[[ Provided records, beginning ]]

(** * IGED core: intent classifier, capability registry, audit log, text path

    A shallow embedding of [core/command_parser.py], [agents/orchestrator.py],
    [core/memory_engine.py], the text-dispatch part of
    [core/voice_pipeline.py], the two callers of that path and the
    watchdog's check of the audit log, with the properties the
    specification states about them and further properties read off the
    code.

    Text.  A Python [str] is modelled by [string]; its 8-bit characters are
    read as the code points U+0000 to U+00FF, and the character tests of
    CPython ([str.isspace], [str.lower], the classes [\s], [\d], [\w] of
    [re]) are tabulated on that range.  Messages of the source that carry a
    symbol beyond that range are written with the symbol's UTF-8 bytes; no
    definition below looks inside them.

    Clock.  [datetime.now()] and [time.time()] are inputs: every operation
    that reads the clock takes the reading as an argument.

    Collaborators.  Handlers, plugins and the encryption manager are
    functions that return or raise; the files are a map from paths to
    texts; importing the module of an agent or of a plugin is a function
    of its name that gives the object constructed or raises.  The threads
    of the voice pipeline are outside this development: the text path is
    followed one call at a time, as are the two callers of
    [process_text_command], the route /api/execute of
    [admin_panel/web_admin.py] and the command entry of
    [ui/win_gui/main_window.py]. *)

From Stdlib Require Import List String Ascii Bool Arith NArith ZArith Lia.
From Stdlib Require Import DecimalString.
From Stdlib Require DecimalPos DecimalFacts.
From Stdlib Require Import Floats.PrimFloat Uint63.
Import ListNotations.

Local Open Scope string_scope.
Local Open Scope list_scope.

Set Implicit Arguments.

(* ================================================================= *)
(** ** Python exceptions *)

(** A computation either returns or raises; [Raise] carries [str(e)]. *)
Inductive result (A : Type) : Type :=
| Ok (a : A)
| Raise (msg : string).

Arguments Ok {A} a.
Arguments Raise {A} msg.

Definition bind {A B : Type} (m : result A) (f : A -> result B) : result B :=
  match m with
  | Ok a => f a
  | Raise e => Raise e
  end.

Notation "x <- m ;; k" := (bind m (fun x => k))
  (at level 61, m at next level, right associativity).

(* ================================================================= *)
(** ** Python [str] methods *)

Module PyStr.

Definition code (c : ascii) : N := N_of_ascii c.

Definition between (lo hi : N) (c : ascii) : bool :=
  (lo <=? code c)%N && (code c <=? hi)%N.

(** [str.isspace] for one character; also the class [\s]. *)
Definition isspace (c : ascii) : bool :=
  between 9 13 c || between 28 32 c || (code c =? 133)%N || (code c =? 160)%N.

(** [\d]: within Latin-1 the decimal digits are [0-9]. *)
Definition isdigit (c : ascii) : bool := between 48 57 c.

Definition isupper_ascii (c : ascii) : bool := between 65 90 c.
Definition islower_ascii (c : ascii) : bool := between 97 122 c.

(** [\w]: alphanumeric characters and the underscore. *)
Definition isword (c : ascii) : bool :=
  isdigit c || isupper_ascii c || islower_ascii c || (code c =? 95)%N
  || (code c =? 170)%N || between 178 179 c || (code c =? 181)%N
  || between 185 186 c || between 188 190 c
  || between 192 214 c || between 216 246 c || between 248 255 c.

(** [str.lower] for one character: [A-Z] and the accented capitals
    U+00C0..U+00DE (U+00D7 excepted) move up by 32. *)
Definition lower_char (c : ascii) : ascii :=
  if isupper_ascii c || between 192 214 c || between 216 222 c
  then ascii_of_N (code c + 32)
  else c.

Fixpoint lower (s : string) : string :=
  match s with
  | EmptyString => EmptyString
  | String c s' => String (lower_char c) (lower s')
  end.

Fixpoint lstrip (s : string) : string :=
  match s with
  | String c s' => if isspace c then lstrip s' else s
  | EmptyString => EmptyString
  end.

(** Removes trailing white space: a character is kept when something
    that is not white space follows it or it is not white space itself. *)
Fixpoint rstrip (s : string) : string :=
  match s with
  | EmptyString => EmptyString
  | String c s' =>
      match rstrip s' with
      | EmptyString => if isspace c then EmptyString else String c EmptyString
      | t => String c t
      end
  end.

(** [s.strip()] *)
Definition strip (s : string) : string := rstrip (lstrip s).

(** [s.startswith(p)] *)
Fixpoint startswith (p s : string) : bool :=
  match p, s with
  | EmptyString, _ => true
  | String a p', String b s' => Ascii.eqb a b && startswith p' s'
  | String _ _, EmptyString => false
  end.

(** [sub in s] *)
Fixpoint contains (sub s : string) : bool :=
  startswith sub s ||
  match s with
  | EmptyString => false
  | String _ s' => contains sub s'
  end.

(** [s.split()]: the maximal runs of characters that are not white space.
    [cur] holds the run being read, reversed. *)
Fixpoint split_aux (cur : list ascii) (s : string) : list string :=
  let flush := match cur with
               | [] => []
               | _ => [string_of_list_ascii (rev cur)]
               end in
  match s with
  | EmptyString => flush
  | String c s' =>
      if isspace c then flush ++ split_aux [] s'
      else split_aux (c :: cur) s'
  end.

Definition split (s : string) : list string := split_aux [] s.

(** [sep.join(l)] *)
Fixpoint join (sep : string) (l : list string) : string :=
  match l with
  | [] => ""
  | [x] => x
  | x :: rest => x ++ sep ++ join sep rest
  end.

(** [x in l] for a list or set of strings *)
Definition mem (x : string) (l : list string) : bool :=
  existsb (String.eqb x) l.

(** [int(s)] on a run of decimal digits. *)
Fixpoint int_acc (acc : Z) (s : string) : Z :=
  match s with
  | EmptyString => acc
  | String c s' => int_acc (10 * acc + (Z.of_N (code c) - 48)) s'
  end.

Definition int (s : string) : Z := int_acc 0 s.

(** The longest run of digits the interpreter converts: the default of
    [sys.int_max_str_digits] (CPython 3.11, and the security releases of
    the versions before it). *)
Definition int_max_str_digits : nat := 4300.

(** [str(n)] for a count *)
Definition str_of_nat (n : nat) : string :=
  NilZero.string_of_uint (Nat.to_uint n).

(** [int(s)] on a run of decimal digits, as the interpreter performs it:
    a run longer than the limit raises [ValueError] with this message. *)
Definition int_of_digits (s : string) : result Z :=
  if Nat.ltb int_max_str_digits (String.length s)
  then Raise ("Exceeds the limit (" ++ str_of_nat int_max_str_digits
              ++ " digits) for integer string conversion: value has "
              ++ str_of_nat (String.length s)
              ++ " digits; use sys.set_int_max_str_digits() to increase the limit")
  else Ok (int s).

(** Letters that have a case: [A-Z], [a-z], U+00AA, U+00B5, U+00BA and
    the accented letters. *)
Definition iscased (c : ascii) : bool :=
  isupper_ascii c || islower_ascii c
  || (code c =? 170)%N || (code c =? 181)%N || (code c =? 186)%N
  || between 192 214 c || between 216 246 c || between 248 255 c.

(** The title form of one character: [a-z] and the accented small
    letters U+00E0..U+00FE (U+00F7 excepted) move down by 32.  The title
    forms of U+00B5, U+00DF and U+00FF lie beyond U+00FF; these three
    letters are left as they are. *)
Definition title_char (c : ascii) : ascii :=
  if islower_ascii c || between 224 246 c || between 248 254 c
  then ascii_of_N (code c - 32)
  else c.

(** [s.title()]: a letter that follows a letter is lowered, any other
    character takes its title form. *)
Fixpoint title_aux (previous_is_cased : bool) (s : string) : string :=
  match s with
  | EmptyString => EmptyString
  | String c s' =>
      String (if previous_is_cased then lower_char c else title_char c)
             (title_aux (iscased c) s')
  end.

Definition title (s : string) : string := title_aux false s.

End PyStr.

(* ================================================================= *)
(** ** The fragment of Python's [re] that the classifier uses *)

Module Re.

(** Patterns.  [Grp] is the capturing group; no pattern of the source has
    more than one.  Every character class of the source is closed under
    change of case, so [re.IGNORECASE] bears on literals only. *)
Inductive regex : Type :=
| Eps
| Lit (c : ascii)
| Cls (p : ascii -> bool)
| Cat (r1 r2 : regex)
| Alt (r1 r2 : regex)
| Star (r : regex)
| Grp (r : regex)
| Bnd.

(** A continuation receives the character just before the position, the
    text that remains, and the text captured so far. *)
Definition cont (A : Type) : Type :=
  option ascii -> string -> option string -> option A.

Definition word_at (c : option ascii) : bool :=
  match c with
  | Some a => PyStr.isword a
  | None => false
  end.

Definition head (s : string) : option ascii :=
  match s with
  | EmptyString => None
  | String c _ => Some c
  end.

Definition lit_matches (ic : bool) (c t : ascii) : bool :=
  if ic then Ascii.eqb (PyStr.lower_char t) (PyStr.lower_char c)
  else Ascii.eqb t c.

(** Backtracking matcher: alternatives in order, repetition greedy.  An
    iteration of [Star] that consumes nothing ends the repetition. *)
Fixpoint run {A : Type} (ic : bool) (r : regex) (prev : option ascii)
  (s : string) (cap : option string) (k : cont A) {struct r} : option A :=
  match r with
  | Eps => k prev s cap
  | Lit c =>
      match s with
      | String t s' => if lit_matches ic c t then k (Some t) s' cap else None
      | EmptyString => None
      end
  | Cls p =>
      match s with
      | String t s' => if p t then k (Some t) s' cap else None
      | EmptyString => None
      end
  | Cat r1 r2 =>
      run ic r1 prev s cap (fun prev' s' cap' => run ic r2 prev' s' cap' k)
  | Alt r1 r2 =>
      match run ic r1 prev s cap k with
      | Some x => Some x
      | None => run ic r2 prev s cap k
      end
  | Star r1 =>
      (fix loop (n : nat) (prev : option ascii) (s : string)
           (cap : option string) {struct n} : option A :=
         match n with
         | O => k prev s cap
         | S n' =>
             match run ic r1 prev s cap
                     (fun prev' s' cap' =>
                        if Nat.ltb (String.length s') (String.length s)
                        then loop n' prev' s' cap'
                        else None) with
             | Some x => Some x
             | None => k prev s cap
             end
         end) (String.length s) prev s cap
  | Grp r1 =>
      run ic r1 prev s cap
        (fun prev' s' _ =>
           k prev' s' (Some (substring 0 (String.length s - String.length s') s)))
  | Bnd =>
      if xorb (word_at prev) (word_at (head s)) then k prev s cap else None
  end.

(** A match object: [group(0)], and [group(1)] when the group took part. *)
Record match_obj : Type := MkMatch {
  group0 : string;
  group1 : option string
}.

(** The first position, from the left, where the pattern matches; also
    yields the last character matched and the text after the match. *)
Fixpoint scan (ic : bool) (r : regex) (prev : option ascii) (s : string)
  : option (match_obj * option ascii * string) :=
  match run ic r prev s None (fun p s' c => Some (p, s', c)) with
  | Some (p, s', c) =>
      Some (MkMatch (substring 0 (String.length s - String.length s') s) c, p, s')
  | None =>
      match s with
      | EmptyString => None
      | String c s' => scan ic r (Some c) s'
      end
  end.

(** [re.search(pattern, text, flags)] *)
Definition search (ic : bool) (r : regex) (s : string) : option match_obj :=
  match scan ic r None s with
  | Some (m, _, _) => Some m
  | None => None
  end.

Fixpoint has_group (r : regex) : bool :=
  match r with
  | Grp _ => true
  | Cat r1 r2 | Alt r1 r2 => has_group r1 || has_group r2
  | Star r1 => has_group r1
  | _ => false
  end.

[[ Provided records, end ]]

## What the task asks
Retype only the lines above between the line with "(at level 61, m" and the line with "Definition isspace (c", counting those two lines as well, and keep every character as it is.

## Output of the task
  (at level 61, m at next level, right associativity).

(* ================================================================= *)
(** ** Python [str] methods *)

Module PyStr.

Definition code (c : ascii) : N := N_of_ascii c.

Definition between (lo hi : N) (c : ascii) : bool :=
  (lo <=? code c)%N && (code c <=? hi)%N.

(** [str.isspace] for one character; also the class [\s]. *)
Definition isspace (c : ascii) : bool :=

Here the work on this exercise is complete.